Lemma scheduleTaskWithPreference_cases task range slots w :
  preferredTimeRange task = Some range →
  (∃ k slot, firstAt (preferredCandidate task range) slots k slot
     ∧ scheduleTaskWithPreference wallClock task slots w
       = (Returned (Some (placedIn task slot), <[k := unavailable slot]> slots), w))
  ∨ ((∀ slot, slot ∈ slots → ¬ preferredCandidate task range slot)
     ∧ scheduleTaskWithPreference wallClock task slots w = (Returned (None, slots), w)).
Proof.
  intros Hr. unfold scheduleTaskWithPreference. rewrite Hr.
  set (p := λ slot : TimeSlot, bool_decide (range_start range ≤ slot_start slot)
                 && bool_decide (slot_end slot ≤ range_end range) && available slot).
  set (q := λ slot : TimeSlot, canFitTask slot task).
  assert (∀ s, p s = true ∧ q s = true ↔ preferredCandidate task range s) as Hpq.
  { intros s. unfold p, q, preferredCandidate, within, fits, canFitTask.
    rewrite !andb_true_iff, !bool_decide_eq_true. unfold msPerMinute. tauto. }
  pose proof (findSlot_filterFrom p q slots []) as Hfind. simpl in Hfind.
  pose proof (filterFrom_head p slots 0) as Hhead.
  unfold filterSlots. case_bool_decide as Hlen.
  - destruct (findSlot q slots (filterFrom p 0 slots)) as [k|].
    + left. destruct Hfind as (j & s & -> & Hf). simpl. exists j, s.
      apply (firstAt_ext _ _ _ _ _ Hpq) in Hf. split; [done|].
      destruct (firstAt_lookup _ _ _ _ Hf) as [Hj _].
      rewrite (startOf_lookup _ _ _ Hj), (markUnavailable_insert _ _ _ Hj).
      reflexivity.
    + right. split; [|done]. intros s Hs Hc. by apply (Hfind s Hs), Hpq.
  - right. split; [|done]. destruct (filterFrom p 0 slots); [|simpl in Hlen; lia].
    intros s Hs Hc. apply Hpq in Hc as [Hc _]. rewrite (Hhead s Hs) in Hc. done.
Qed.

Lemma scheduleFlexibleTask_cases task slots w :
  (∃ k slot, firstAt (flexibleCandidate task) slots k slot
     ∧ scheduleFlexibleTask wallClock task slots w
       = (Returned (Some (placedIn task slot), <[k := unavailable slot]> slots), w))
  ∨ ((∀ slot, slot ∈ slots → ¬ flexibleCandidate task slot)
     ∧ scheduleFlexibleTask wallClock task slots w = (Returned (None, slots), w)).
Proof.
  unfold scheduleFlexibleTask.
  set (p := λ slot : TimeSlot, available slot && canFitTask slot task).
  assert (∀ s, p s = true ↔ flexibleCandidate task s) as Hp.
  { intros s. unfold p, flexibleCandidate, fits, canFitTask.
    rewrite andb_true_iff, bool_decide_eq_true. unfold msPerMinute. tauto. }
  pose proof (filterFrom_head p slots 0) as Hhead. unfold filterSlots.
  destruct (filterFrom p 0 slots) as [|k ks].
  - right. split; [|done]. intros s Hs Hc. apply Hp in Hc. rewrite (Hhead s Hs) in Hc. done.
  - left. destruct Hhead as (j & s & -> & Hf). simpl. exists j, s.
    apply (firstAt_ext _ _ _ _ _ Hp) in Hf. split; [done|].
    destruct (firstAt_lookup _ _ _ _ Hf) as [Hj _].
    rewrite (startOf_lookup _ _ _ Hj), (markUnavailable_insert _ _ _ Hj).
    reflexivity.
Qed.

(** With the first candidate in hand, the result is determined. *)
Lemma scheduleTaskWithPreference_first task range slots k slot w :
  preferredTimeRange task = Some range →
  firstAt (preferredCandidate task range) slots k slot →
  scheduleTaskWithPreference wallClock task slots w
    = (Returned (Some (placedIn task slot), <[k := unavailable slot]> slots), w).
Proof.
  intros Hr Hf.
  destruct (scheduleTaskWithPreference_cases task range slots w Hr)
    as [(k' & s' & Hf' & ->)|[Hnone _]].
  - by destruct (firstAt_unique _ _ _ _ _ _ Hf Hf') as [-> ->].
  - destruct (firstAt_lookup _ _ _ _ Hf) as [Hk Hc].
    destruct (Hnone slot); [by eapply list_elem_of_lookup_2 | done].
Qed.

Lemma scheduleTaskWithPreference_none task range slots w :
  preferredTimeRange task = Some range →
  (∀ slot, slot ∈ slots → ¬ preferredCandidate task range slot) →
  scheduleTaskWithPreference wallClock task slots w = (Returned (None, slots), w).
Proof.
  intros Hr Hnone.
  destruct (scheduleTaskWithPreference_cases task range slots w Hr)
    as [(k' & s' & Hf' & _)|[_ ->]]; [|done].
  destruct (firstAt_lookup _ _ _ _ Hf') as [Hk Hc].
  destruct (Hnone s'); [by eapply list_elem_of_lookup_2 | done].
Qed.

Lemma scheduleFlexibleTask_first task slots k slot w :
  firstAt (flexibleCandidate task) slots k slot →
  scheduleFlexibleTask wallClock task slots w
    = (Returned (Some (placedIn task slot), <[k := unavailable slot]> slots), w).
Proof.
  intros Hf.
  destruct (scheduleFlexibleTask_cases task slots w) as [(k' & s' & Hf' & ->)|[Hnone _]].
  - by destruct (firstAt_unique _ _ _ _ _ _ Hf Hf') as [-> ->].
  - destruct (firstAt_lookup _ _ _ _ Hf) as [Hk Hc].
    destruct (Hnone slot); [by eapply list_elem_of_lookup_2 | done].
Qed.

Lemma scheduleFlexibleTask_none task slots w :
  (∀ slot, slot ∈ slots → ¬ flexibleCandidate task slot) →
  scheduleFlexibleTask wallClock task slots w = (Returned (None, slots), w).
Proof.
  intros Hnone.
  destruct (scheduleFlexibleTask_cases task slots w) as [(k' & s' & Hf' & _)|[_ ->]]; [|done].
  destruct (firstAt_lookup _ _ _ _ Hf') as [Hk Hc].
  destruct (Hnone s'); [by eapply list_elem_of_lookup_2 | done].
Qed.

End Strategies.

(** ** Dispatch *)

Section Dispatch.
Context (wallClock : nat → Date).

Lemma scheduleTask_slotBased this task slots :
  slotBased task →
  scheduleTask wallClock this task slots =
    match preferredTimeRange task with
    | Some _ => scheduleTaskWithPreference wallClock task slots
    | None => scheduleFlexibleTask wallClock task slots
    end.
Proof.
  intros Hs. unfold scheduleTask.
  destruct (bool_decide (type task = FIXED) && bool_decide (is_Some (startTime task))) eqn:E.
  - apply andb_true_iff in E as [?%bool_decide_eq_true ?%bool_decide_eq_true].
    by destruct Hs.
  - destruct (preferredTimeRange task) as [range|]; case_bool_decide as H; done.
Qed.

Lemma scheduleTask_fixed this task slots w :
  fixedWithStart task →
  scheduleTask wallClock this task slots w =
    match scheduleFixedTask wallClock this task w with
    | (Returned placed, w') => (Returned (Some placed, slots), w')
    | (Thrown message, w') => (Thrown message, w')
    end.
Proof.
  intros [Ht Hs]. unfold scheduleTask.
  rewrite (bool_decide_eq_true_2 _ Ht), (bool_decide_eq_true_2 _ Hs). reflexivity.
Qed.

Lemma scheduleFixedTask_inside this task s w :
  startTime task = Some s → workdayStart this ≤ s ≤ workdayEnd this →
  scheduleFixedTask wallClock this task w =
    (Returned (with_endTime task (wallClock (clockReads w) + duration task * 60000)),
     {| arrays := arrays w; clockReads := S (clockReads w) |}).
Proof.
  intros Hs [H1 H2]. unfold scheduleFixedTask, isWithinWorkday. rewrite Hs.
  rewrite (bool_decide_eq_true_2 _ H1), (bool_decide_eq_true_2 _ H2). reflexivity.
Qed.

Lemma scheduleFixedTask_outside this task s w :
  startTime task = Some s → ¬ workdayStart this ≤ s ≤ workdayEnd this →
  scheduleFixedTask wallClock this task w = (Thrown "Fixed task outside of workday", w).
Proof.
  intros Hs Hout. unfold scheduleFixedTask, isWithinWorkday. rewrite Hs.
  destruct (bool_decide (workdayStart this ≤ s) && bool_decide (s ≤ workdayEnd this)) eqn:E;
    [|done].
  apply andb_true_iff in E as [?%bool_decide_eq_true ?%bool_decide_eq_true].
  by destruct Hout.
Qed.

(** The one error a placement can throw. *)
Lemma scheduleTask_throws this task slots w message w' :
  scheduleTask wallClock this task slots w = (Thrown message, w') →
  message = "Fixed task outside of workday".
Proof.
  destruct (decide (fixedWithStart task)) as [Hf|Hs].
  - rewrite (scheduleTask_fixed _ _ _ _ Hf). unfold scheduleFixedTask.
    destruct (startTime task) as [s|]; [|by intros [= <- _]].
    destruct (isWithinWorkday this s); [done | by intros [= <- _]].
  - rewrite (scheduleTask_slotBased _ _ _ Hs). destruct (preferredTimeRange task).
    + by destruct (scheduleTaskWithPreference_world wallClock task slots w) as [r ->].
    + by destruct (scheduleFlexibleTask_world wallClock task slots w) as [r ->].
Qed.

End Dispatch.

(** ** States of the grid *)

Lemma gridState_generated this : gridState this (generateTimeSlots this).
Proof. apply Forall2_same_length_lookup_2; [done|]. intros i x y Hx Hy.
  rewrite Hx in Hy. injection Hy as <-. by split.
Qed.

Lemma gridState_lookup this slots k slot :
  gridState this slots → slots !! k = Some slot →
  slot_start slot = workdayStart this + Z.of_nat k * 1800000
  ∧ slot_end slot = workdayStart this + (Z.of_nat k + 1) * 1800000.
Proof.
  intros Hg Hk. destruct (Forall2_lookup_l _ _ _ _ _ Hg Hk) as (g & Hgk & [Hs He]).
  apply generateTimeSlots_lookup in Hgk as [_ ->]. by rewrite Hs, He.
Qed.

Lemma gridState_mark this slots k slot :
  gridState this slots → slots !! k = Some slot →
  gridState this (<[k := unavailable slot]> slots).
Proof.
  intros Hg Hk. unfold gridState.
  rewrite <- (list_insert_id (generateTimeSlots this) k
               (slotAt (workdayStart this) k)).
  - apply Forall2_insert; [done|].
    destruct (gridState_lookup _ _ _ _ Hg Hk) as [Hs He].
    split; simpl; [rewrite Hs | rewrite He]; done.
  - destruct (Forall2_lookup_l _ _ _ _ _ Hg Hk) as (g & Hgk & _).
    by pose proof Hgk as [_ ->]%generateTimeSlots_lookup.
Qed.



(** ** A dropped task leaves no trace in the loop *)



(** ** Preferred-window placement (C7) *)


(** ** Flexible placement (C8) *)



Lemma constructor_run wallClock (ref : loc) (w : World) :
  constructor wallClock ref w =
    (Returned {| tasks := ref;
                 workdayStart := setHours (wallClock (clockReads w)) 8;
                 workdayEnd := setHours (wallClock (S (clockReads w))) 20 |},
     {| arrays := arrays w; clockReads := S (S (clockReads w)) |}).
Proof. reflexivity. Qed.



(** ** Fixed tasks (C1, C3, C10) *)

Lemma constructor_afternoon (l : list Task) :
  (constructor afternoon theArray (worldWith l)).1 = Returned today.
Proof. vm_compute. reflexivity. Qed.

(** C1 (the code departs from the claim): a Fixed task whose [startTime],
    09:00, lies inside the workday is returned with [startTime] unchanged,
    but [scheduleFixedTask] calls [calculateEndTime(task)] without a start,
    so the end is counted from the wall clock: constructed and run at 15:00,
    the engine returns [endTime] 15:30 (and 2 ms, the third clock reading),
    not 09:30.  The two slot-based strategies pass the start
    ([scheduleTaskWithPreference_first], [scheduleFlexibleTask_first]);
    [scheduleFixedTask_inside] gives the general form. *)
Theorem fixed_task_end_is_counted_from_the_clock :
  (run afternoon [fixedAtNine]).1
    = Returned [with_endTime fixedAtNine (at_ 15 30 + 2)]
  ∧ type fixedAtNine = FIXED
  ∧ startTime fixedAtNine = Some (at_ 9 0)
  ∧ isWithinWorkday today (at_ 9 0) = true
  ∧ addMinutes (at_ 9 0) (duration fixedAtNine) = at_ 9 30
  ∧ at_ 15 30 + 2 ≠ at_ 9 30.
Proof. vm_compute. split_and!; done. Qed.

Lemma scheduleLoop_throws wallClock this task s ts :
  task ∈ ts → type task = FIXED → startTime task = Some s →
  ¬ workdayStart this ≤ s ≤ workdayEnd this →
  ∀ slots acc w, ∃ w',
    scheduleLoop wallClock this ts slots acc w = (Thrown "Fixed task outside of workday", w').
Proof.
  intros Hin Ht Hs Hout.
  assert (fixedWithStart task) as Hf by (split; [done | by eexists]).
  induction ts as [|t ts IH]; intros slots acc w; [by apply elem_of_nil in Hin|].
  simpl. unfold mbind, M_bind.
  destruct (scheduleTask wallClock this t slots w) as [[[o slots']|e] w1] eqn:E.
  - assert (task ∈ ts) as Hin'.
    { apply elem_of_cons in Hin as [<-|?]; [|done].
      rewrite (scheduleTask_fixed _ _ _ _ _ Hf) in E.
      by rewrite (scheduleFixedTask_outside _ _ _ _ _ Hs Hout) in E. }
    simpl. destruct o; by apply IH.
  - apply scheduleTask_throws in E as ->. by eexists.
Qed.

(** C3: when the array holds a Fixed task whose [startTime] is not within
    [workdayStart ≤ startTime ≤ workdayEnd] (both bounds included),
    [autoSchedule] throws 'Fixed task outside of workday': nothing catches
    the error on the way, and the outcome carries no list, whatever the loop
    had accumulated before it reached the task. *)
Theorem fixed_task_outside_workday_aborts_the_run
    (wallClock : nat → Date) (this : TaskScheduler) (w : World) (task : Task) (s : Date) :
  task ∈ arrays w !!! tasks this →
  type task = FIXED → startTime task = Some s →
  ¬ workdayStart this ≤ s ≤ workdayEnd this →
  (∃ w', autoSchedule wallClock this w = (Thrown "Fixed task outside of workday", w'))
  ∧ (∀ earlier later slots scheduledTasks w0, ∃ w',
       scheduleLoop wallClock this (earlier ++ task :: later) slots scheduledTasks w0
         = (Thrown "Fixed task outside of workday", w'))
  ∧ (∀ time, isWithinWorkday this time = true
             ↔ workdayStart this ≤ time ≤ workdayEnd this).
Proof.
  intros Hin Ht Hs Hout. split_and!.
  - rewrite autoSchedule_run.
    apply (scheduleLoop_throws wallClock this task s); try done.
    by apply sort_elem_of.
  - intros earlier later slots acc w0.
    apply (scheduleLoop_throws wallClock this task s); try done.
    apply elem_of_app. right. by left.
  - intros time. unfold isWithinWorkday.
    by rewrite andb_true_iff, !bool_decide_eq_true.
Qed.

→ **Your task**
In the material above, find each line containing the word "earlier" and copy it.

→ **Answer section**
  ∧ (∀ earlier later slots scheduledTasks w0, ∃ w',
       scheduleLoop wallClock this (earlier ++ task :: later) slots scheduledTasks w0
  - intros earlier later slots acc w0.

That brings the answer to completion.